*TASK DETAILS:* What you should copy is the line containing "eapply Hstay; eauto." and all lines after it in the entries below, exactly and without anything added.
Start of RAW DATA
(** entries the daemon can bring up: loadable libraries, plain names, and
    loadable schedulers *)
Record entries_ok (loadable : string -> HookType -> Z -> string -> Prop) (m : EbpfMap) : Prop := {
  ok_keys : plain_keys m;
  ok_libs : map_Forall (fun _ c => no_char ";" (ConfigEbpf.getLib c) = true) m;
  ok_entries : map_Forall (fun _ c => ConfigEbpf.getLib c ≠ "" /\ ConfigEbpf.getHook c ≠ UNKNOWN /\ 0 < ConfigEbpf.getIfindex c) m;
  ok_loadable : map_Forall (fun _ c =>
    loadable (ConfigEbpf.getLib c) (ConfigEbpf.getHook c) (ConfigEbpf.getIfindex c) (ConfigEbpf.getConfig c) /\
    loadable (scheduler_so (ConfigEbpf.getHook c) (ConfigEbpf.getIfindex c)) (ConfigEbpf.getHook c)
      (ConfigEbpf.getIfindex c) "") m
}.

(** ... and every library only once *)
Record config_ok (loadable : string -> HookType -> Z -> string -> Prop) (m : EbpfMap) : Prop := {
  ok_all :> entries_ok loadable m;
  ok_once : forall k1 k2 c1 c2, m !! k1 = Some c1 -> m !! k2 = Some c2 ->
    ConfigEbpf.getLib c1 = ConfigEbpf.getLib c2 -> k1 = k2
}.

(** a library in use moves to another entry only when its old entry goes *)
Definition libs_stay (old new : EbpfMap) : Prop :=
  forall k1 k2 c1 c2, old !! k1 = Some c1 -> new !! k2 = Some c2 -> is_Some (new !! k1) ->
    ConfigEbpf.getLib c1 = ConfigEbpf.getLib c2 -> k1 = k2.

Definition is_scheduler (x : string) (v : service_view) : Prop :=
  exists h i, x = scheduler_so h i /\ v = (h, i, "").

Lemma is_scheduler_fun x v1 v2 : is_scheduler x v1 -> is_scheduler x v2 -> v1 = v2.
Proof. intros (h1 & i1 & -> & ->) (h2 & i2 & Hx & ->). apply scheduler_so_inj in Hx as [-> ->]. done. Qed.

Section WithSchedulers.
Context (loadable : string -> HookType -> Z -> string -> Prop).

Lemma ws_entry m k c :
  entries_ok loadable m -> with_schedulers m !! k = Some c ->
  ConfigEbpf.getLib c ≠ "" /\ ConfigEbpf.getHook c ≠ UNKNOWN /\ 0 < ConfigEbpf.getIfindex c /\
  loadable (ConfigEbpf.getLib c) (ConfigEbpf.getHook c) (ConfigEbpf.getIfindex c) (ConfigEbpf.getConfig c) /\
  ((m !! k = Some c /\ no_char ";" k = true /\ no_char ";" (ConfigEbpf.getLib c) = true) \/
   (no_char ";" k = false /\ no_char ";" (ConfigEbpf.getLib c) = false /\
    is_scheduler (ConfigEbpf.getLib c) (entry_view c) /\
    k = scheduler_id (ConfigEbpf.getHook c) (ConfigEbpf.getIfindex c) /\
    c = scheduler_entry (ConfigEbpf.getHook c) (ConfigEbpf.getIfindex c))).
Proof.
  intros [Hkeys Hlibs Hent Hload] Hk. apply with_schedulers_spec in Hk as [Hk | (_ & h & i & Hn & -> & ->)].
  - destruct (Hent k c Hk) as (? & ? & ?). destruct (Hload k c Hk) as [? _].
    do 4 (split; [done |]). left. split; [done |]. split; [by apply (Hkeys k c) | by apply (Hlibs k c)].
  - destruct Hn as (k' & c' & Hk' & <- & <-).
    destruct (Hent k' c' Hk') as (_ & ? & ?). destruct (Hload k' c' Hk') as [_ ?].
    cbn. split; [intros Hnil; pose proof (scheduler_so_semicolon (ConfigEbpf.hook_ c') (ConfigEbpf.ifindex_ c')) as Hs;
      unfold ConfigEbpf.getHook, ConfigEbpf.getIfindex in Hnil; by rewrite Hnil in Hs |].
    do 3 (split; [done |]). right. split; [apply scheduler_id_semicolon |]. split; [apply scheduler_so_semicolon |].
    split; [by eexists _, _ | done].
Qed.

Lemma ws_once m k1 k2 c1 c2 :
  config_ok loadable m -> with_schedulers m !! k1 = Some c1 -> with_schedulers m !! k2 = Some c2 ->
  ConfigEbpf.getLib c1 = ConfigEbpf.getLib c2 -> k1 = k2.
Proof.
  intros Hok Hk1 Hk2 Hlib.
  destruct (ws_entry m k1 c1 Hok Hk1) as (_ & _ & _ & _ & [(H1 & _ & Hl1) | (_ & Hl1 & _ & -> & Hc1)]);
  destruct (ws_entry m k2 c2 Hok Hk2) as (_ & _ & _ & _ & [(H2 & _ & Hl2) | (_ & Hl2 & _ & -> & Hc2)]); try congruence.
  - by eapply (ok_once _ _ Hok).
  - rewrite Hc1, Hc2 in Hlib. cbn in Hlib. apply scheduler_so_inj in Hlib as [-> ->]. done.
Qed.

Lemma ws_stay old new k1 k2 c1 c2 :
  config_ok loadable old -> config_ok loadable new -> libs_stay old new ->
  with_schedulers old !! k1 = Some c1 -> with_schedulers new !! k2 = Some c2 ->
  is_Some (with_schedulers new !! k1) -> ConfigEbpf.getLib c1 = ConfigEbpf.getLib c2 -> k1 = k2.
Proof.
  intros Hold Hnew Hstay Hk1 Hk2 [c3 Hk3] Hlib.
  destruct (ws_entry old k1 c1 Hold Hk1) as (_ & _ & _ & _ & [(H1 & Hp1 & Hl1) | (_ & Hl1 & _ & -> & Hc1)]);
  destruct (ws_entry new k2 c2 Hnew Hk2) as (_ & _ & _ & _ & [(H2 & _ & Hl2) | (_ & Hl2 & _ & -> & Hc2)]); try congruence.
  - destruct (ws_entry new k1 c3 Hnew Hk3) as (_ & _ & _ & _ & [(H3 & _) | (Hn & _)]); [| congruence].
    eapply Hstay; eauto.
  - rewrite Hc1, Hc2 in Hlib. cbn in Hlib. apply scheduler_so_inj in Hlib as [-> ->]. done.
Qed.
End of RAW DATA
*SOLUTION TO THE PROBLEM:*
    eapply Hstay; eauto.
  - rewrite Hc1, Hc2 in Hlib. cbn in Hlib. apply scheduler_so_inj in Hlib as [-> ->]. done.
Qed.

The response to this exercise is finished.